- [ASSIGNED TASK] Find the line holding "(* ===== verification/SchedCalls.v ===== *)" in the entries below. Give it again exactly, along with every line after it up to and including the line holding "From S2P Require".

DATA SUPPLIED section start

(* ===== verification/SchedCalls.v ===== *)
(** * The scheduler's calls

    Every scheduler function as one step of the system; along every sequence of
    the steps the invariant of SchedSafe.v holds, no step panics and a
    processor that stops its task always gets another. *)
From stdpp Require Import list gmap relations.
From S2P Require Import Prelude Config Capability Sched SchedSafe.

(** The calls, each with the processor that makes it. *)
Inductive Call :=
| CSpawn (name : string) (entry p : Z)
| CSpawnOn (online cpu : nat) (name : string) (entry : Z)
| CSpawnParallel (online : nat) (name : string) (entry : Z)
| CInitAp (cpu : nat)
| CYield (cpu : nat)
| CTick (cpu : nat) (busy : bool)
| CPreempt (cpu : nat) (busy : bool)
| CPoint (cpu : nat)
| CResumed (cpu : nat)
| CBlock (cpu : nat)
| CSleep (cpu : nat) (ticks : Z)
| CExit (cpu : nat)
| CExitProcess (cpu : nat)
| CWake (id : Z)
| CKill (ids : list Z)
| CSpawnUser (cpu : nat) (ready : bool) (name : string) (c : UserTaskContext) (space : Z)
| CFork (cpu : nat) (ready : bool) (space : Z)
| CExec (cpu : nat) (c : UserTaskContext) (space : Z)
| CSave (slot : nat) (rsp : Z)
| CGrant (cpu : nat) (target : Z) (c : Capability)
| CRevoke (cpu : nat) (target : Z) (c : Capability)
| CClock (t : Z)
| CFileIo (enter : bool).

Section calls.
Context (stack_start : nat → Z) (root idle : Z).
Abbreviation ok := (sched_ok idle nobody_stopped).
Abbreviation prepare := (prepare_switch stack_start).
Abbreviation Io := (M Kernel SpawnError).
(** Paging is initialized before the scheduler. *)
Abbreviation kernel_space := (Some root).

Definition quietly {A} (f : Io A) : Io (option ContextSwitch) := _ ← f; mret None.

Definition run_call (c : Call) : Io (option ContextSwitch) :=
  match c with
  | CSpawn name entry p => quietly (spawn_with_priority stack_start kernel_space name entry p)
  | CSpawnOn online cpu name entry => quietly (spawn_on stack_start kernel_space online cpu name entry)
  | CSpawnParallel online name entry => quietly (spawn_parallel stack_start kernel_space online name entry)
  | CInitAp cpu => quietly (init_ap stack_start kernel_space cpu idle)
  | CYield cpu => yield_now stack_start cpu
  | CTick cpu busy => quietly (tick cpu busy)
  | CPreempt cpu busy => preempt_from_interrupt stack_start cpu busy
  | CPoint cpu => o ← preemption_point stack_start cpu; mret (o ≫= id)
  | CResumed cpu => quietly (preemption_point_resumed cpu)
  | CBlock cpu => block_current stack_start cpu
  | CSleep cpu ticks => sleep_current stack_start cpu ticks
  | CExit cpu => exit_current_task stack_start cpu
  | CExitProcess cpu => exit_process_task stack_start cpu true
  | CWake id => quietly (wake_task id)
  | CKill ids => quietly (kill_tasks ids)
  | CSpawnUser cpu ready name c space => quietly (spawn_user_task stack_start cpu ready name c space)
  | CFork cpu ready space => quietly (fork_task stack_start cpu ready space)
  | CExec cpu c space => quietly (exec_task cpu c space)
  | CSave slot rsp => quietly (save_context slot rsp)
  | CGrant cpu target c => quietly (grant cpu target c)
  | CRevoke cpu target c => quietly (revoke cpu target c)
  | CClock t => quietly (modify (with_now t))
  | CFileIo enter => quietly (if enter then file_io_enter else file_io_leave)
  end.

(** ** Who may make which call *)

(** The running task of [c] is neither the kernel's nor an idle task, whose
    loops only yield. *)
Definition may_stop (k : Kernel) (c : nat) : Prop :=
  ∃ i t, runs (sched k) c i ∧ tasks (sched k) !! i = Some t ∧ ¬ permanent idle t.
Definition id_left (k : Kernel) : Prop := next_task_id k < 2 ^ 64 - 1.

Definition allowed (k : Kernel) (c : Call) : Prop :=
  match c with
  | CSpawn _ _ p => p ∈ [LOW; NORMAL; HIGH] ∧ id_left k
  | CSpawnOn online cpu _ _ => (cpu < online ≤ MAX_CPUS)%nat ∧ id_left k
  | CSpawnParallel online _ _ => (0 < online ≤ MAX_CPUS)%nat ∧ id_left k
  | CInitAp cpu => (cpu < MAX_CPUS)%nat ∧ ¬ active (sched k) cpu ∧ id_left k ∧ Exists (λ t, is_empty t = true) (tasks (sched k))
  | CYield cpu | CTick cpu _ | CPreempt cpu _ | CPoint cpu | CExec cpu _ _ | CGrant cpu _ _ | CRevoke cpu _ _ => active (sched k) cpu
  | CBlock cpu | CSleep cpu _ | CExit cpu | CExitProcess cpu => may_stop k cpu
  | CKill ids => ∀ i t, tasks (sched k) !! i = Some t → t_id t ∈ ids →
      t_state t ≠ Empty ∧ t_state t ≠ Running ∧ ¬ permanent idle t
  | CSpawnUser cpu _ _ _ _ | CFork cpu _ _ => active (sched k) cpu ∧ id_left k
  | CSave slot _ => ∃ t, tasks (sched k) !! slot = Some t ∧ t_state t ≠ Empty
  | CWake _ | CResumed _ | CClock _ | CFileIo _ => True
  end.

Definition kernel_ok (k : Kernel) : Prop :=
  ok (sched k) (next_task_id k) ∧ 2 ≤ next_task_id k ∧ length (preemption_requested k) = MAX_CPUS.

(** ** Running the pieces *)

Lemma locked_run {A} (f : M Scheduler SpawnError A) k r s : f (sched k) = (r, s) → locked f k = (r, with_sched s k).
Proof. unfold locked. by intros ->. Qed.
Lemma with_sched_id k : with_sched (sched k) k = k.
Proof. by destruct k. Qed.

DATA SUPPLIED section end
DATA SUPPLIED section start

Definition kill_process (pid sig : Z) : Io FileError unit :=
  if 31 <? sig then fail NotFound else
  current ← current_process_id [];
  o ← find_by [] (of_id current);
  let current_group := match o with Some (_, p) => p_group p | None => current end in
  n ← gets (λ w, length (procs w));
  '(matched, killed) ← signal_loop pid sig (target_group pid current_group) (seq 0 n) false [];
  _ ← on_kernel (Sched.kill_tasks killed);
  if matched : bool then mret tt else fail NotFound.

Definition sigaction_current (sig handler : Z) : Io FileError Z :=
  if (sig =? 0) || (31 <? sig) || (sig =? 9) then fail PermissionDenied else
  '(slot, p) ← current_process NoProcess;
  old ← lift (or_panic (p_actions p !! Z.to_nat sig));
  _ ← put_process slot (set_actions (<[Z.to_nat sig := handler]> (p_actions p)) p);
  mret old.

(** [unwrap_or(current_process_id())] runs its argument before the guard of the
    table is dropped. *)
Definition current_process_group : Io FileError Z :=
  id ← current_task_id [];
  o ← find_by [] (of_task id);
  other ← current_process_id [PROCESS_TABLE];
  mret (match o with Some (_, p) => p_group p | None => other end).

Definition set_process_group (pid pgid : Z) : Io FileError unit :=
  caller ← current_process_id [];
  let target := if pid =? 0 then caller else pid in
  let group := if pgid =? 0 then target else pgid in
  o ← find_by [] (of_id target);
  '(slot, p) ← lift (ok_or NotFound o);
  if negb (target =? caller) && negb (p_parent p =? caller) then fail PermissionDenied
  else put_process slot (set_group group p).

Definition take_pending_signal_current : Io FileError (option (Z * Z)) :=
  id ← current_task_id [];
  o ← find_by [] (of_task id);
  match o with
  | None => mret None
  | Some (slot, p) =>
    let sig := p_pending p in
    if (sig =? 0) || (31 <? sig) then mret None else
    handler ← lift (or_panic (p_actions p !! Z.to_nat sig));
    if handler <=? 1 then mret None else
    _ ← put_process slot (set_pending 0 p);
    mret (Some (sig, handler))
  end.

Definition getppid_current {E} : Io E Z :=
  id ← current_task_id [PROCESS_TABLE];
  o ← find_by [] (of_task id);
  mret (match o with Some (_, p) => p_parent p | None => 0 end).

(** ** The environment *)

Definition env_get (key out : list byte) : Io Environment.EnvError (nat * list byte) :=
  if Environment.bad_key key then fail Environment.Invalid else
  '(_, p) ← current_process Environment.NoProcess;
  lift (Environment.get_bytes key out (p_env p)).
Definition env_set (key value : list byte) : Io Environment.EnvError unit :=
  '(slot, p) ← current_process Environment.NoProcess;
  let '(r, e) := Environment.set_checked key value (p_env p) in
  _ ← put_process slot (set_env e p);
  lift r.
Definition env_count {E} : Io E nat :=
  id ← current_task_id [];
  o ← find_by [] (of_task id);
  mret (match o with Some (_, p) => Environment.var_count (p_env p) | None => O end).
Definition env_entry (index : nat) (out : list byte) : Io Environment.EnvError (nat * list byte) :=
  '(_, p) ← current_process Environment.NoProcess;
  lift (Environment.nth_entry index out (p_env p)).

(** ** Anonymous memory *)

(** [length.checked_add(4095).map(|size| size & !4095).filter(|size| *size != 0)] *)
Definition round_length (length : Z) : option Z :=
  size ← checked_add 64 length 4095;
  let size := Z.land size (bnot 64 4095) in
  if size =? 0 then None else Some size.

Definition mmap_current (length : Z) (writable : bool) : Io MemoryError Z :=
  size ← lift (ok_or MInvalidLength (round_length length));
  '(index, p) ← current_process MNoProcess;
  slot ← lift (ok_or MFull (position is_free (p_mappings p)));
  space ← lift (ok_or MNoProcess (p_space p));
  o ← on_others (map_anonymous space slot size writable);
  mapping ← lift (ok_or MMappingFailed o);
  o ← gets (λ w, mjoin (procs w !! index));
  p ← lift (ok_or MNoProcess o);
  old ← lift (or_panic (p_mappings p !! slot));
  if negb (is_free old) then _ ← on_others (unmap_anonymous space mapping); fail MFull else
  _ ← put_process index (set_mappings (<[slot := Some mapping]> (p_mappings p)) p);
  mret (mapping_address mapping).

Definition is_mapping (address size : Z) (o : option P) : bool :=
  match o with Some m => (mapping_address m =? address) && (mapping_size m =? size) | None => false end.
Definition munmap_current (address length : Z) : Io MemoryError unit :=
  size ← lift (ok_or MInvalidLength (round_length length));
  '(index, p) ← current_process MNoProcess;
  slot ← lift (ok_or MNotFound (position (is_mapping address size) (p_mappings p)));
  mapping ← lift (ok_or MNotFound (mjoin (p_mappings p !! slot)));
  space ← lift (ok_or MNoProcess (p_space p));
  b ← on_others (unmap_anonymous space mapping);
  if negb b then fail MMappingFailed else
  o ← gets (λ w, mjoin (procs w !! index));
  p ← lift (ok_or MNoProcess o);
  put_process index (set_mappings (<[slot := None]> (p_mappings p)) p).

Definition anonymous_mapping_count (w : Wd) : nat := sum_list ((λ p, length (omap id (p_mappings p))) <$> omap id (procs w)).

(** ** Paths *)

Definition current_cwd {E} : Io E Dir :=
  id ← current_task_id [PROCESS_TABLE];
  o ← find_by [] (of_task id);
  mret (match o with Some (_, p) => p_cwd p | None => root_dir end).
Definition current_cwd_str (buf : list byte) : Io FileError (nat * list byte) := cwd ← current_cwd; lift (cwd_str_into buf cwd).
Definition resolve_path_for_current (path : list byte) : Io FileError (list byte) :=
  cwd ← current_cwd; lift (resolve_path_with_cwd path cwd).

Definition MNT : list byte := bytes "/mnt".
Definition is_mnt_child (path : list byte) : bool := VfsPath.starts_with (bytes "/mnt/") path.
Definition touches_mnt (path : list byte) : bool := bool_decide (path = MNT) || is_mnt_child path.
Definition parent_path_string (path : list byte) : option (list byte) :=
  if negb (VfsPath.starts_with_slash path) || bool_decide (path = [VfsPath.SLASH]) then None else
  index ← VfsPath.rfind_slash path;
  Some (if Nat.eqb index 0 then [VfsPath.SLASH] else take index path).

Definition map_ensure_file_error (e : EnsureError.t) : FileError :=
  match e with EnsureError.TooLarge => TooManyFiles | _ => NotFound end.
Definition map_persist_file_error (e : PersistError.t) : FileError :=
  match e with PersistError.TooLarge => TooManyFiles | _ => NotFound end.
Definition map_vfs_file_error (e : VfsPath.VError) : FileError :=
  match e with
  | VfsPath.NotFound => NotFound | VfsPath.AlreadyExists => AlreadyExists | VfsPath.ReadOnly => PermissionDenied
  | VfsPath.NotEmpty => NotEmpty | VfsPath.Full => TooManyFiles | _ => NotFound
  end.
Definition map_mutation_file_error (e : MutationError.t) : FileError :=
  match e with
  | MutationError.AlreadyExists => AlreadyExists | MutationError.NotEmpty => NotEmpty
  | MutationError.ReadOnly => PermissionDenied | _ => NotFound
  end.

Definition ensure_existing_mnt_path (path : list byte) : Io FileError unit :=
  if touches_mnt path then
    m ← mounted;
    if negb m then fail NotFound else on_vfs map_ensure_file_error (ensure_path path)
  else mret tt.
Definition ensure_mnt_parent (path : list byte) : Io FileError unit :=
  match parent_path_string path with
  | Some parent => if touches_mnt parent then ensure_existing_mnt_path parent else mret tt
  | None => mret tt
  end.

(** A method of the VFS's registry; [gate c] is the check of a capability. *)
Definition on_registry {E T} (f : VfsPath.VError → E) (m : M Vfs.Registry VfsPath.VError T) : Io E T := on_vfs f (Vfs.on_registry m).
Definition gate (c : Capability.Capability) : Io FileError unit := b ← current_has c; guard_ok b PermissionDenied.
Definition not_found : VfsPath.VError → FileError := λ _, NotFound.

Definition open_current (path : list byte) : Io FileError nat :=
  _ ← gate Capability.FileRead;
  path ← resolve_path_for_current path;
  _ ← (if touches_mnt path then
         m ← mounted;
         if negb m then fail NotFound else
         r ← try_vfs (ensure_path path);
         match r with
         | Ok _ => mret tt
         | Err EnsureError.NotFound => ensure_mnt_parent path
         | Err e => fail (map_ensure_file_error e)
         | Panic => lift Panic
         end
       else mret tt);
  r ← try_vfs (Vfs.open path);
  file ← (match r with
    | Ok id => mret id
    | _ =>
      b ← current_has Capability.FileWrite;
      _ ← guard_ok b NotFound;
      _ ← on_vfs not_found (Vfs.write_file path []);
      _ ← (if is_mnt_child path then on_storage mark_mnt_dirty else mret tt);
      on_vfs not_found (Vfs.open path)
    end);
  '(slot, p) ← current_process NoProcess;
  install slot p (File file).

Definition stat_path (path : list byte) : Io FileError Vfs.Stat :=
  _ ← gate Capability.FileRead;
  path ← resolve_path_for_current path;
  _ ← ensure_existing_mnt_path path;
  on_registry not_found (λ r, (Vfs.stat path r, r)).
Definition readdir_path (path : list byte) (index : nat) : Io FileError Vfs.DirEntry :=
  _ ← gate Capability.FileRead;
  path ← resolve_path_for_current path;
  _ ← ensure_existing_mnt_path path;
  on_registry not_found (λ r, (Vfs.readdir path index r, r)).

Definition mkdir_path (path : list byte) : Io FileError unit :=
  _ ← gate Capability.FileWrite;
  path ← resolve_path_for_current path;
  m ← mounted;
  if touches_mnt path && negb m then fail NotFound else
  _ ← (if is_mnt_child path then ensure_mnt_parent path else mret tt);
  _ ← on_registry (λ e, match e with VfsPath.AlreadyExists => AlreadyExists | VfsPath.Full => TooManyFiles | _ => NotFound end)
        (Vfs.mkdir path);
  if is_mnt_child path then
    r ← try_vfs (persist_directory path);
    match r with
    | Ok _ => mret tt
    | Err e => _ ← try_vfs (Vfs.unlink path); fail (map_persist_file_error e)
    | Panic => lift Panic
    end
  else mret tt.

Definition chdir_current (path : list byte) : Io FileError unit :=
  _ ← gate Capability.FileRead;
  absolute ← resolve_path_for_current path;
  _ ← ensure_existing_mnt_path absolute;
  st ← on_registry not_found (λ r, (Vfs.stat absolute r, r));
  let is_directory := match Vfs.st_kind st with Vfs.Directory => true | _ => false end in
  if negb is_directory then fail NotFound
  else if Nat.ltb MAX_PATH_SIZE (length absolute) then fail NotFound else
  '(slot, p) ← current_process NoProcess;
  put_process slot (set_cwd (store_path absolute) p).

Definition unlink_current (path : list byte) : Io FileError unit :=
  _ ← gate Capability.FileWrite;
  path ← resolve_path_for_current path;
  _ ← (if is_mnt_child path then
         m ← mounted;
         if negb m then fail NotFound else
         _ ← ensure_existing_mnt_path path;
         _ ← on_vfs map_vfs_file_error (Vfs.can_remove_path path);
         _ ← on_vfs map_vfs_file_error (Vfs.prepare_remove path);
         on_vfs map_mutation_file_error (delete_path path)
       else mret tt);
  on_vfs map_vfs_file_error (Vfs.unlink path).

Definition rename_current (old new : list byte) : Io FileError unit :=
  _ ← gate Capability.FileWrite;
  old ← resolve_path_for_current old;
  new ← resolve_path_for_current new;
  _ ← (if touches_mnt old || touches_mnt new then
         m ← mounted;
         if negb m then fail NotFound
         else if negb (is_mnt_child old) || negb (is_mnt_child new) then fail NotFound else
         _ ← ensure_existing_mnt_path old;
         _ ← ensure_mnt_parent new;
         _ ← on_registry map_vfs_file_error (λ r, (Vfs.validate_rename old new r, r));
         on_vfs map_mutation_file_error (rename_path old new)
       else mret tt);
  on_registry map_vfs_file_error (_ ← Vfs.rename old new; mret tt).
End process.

DATA SUPPLIED section end

- [REPLY]
(* ===== verification/SchedCalls.v ===== *)
(** * The scheduler's calls

    Every scheduler function as one step of the system; along every sequence of
    the steps the invariant of SchedSafe.v holds, no step panics and a
    processor that stops its task always gets another. *)
From stdpp Require Import list gmap relations.
From S2P Require Import Prelude Config Capability Sched SchedSafe.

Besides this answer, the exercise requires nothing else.